Excerpts from a dataset
========
Lemma refs_ok_cut : begun m pend' sk' ->
  refs_ok (mark a multi (alter touch p m)) pend' sk' (fun x => tot x + occ x (p :: a)).
Proof.
  intros Hb. pose proof cut_same_rqs as Hs. pose proof R as [R1 R2 R3 R4 R5 R6 R7].
  split.
  - rewrite app_comm_cons in R1. by apply NoDup_app in R1 as (_ & _ & ?).
  - intros x Hx. destruct (R2 x) as [e He]; [apply cut_in; by right|].
    destruct (same_rqs_in _ _ _ _ Hs He) as (e' & -> & _). eauto.
  - intros x e He. specialize (Hs x). rewrite He in Hs. simpl in Hs.
    symmetry in Hs. apply fmap_Some in Hs as (e' & He' & ->). eauto.
  - eapply begun_ext; [|exact Hb]. intros. by apply same_rqs_at.
  - apply cut_num.
  - intros x Hx. specialize (Hs x). rewrite Hx in Hs. symmetry in Hs. apply fmap_None in Hs.
    rewrite (R6 x Hs), occ_none; [done|]. intros Hin.
    destruct (R2 x) as [? E]; [apply cut_in; by left|congruence].
  - intros x. specialize (R7 x). pose proof (occ_nonneg x (p :: a)). lia.
Qed.
End cut.

(** ** Users and io requests *)

Definition live (m : gmap Z dms_rq_t) (p : Z) : Z := if decide (is_Some (m !! p)) then 1 else 0.

(** Every request that arrived was answered once, or is in the pool. *)
Record users_ok (w : volq) : Prop := {
  u_told : forall p, occ p ((told w).*1) + live (dms_rqs w) p = occ p (arrived w);
  u_lgr : lgr_rqs w = Z.of_nat (size (dms_rqs w));
  u_size : Z.of_nat (size (dms_rqs w)) < 2 ^ 31;
}.

Definition io_dirof (t : kthread) : option iorw_dir_t :=
  match t with
  | IO_Run d _ | C_Load d _ _ | C_Store d _ _ _ _ | C_Sub d _ _ _ | IO_End d => Some d
  | _ => None
  end.

(** The io requests of a direction. *)
Definition nios (d : iorw_dir_t) (ts : list kthread) : Z :=
  zsum ((fun t => if decide (io_dirof t = Some d) then 1 else 0) <$> ts).

Lemma nios_app d a b : nios d (a ++ b) = nios d a + nios d b.
Proof. unfold nios. by rewrite fmap_app, zsum_app. Qed.

Lemma nios_cons d t b : nios d (t :: b) = (if decide (io_dirof t = Some d) then 1 else 0) + nios d b.
Proof. done. Qed.

Lemma nios_nonneg d ts : 0 <= nios d ts.
Proof. induction ts as [|t ts IH]; [done|]. rewrite nios_cons. case_decide; lia. Qed.

Lemma nios_total ts : nios KERNEL_IO_READ ts + nios KERNEL_IO_WRITE ts = Z.of_nat (length (filter is_io ts)).
Proof.
  induction ts as [|t ts IH]; [done|]. rewrite !nios_cons, filter_cons.
  destruct t as [| | | | | | | | | |[]|[]|[]|[]|[]]; simpl; rewrite ?Nat2Z.inj_succ; lia.
Qed.

(** The fields of the list and of the threads' business are the same. *)
Record quiet (w w' : volq) : Prop := {
  qt_list : vol_rqs_list w' = vol_rqs_list w;
  qt_cnt : cnt_rqs w' = cnt_rqs w;
  qt_agg : rq_agg_wait_cnt w' = rq_agg_wait_cnt w;
  qt_act : vol_act_stat w' = vol_act_stat w;
  qt_ws : w_sects w' = w_sects w;
  qt_rs : r_sects w' = r_sects w;
  qt_start : sect_start w' = sect_start w;
  qt_mgr : iowker_Mgr w' = iowker_Mgr w;
}.

#[global] Instance quiet_refl : Reflexive quiet.
Proof. by split. Qed.

#[global] Instance quiet_trans : Transitive quiet.
Proof. intros a b c [] []. split; congruence. Qed.

(** The requests that wait are the same. *)
Definition keeps (m m' : gmap Z dms_rq_t) (pend : list Z) : Prop := forall p, p ∈ pend -> rq_at m' p = rq_at m p.

Lemma keeps_refl m pend : keeps m m pend.
Proof. done. Qed.

Lemma keeps_trans m1 m2 m3 pend : keeps m1 m2 pend -> keeps m2 m3 pend -> keeps m1 m3 pend.
Proof. intros H1 H2 p Hp. by rewrite H2, H1. Qed.

Lemma keeps_same m m' pend : same_rqs m m' -> keeps m m' pend.
Proof. intros H p _. by apply same_rqs_at. Qed.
========
What the task asks
Find all lines in the records that hold the word "destruct". Copy them.

Finished exercise
  - intros x Hx. destruct (R2 x) as [e He]; [apply cut_in; by right|].
    destruct (same_rqs_in _ _ _ _ Hs He) as (e' & -> & _). eauto.
    destruct (R2 x) as [? E]; [apply cut_in; by left|congruence].
  destruct t as [| | | | | | | | | |[]|[]|[]|[]|[]]; simpl; rewrite ?Nat2Z.inj_succ; lia.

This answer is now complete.